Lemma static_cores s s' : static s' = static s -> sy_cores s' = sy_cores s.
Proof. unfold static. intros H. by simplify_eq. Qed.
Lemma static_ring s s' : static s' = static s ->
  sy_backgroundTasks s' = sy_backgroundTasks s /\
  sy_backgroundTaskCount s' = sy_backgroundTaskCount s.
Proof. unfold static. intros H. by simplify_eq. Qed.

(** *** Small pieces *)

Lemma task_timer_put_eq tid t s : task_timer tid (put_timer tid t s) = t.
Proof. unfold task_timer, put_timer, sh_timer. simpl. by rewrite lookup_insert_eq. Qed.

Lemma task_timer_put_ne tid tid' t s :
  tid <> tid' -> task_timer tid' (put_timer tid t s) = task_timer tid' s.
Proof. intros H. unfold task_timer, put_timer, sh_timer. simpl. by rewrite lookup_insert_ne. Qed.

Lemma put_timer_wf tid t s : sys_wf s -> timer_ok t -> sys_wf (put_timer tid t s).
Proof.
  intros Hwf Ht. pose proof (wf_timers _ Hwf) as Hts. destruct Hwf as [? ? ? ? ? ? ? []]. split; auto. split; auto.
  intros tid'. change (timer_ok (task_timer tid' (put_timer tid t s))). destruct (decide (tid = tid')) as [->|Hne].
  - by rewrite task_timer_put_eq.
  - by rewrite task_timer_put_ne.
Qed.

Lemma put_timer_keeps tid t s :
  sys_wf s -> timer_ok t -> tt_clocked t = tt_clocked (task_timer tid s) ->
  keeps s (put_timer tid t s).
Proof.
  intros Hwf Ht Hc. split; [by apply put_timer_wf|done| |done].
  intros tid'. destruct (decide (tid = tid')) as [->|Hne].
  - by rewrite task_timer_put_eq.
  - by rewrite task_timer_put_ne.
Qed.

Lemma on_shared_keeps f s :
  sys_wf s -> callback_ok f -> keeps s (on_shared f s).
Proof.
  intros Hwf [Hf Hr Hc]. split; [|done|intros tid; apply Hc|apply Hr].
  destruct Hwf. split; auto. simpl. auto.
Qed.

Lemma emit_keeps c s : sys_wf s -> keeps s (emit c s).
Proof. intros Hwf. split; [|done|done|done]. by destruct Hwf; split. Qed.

Your objective => Copy out the records once more, exactly as they are written.

Result =>
Lemma static_cores s s' : static s' = static s -> sy_cores s' = sy_cores s.
Proof. unfold static. intros H. by simplify_eq. Qed.
Lemma static_ring s s' : static s' = static s ->
  sy_backgroundTasks s' = sy_backgroundTasks s /\
  sy_backgroundTaskCount s' = sy_backgroundTaskCount s.
Proof. unfold static. intros H. by simplify_eq. Qed.

(** *** Small pieces *)

Lemma task_timer_put_eq tid t s : task_timer tid (put_timer tid t s) = t.
Proof. unfold task_timer, put_timer, sh_timer. simpl. by rewrite lookup_insert_eq. Qed.

Lemma task_timer_put_ne tid tid' t s :
  tid <> tid' -> task_timer tid' (put_timer tid t s) = task_timer tid' s.
Proof. intros H. unfold task_timer, put_timer, sh_timer. simpl. by rewrite lookup_insert_ne. Qed.

Lemma put_timer_wf tid t s : sys_wf s -> timer_ok t -> sys_wf (put_timer tid t s).
Proof.
  intros Hwf Ht. pose proof (wf_timers _ Hwf) as Hts. destruct Hwf as [? ? ? ? ? ? ? []]. split; auto. split; auto.
  intros tid'. change (timer_ok (task_timer tid' (put_timer tid t s))). destruct (decide (tid = tid')) as [->|Hne].
  - by rewrite task_timer_put_eq.
  - by rewrite task_timer_put_ne.
Qed.

Lemma put_timer_keeps tid t s :
  sys_wf s -> timer_ok t -> tt_clocked t = tt_clocked (task_timer tid s) ->
  keeps s (put_timer tid t s).
Proof.
  intros Hwf Ht Hc. split; [by apply put_timer_wf|done| |done].
  intros tid'. destruct (decide (tid = tid')) as [->|Hne].
  - by rewrite task_timer_put_eq.
  - by rewrite task_timer_put_ne.
Qed.

Lemma on_shared_keeps f s :
  sys_wf s -> callback_ok f -> keeps s (on_shared f s).
Proof.
  intros Hwf [Hf Hr Hc]. split; [|done|intros tid; apply Hc|apply Hr].
  destruct Hwf. split; auto. simpl. auto.
Qed.

Lemma emit_keeps c s : sys_wf s -> keeps s (emit c s).
Proof. intros Hwf. split; [|done|done|done]. by destruct Hwf; split. Qed.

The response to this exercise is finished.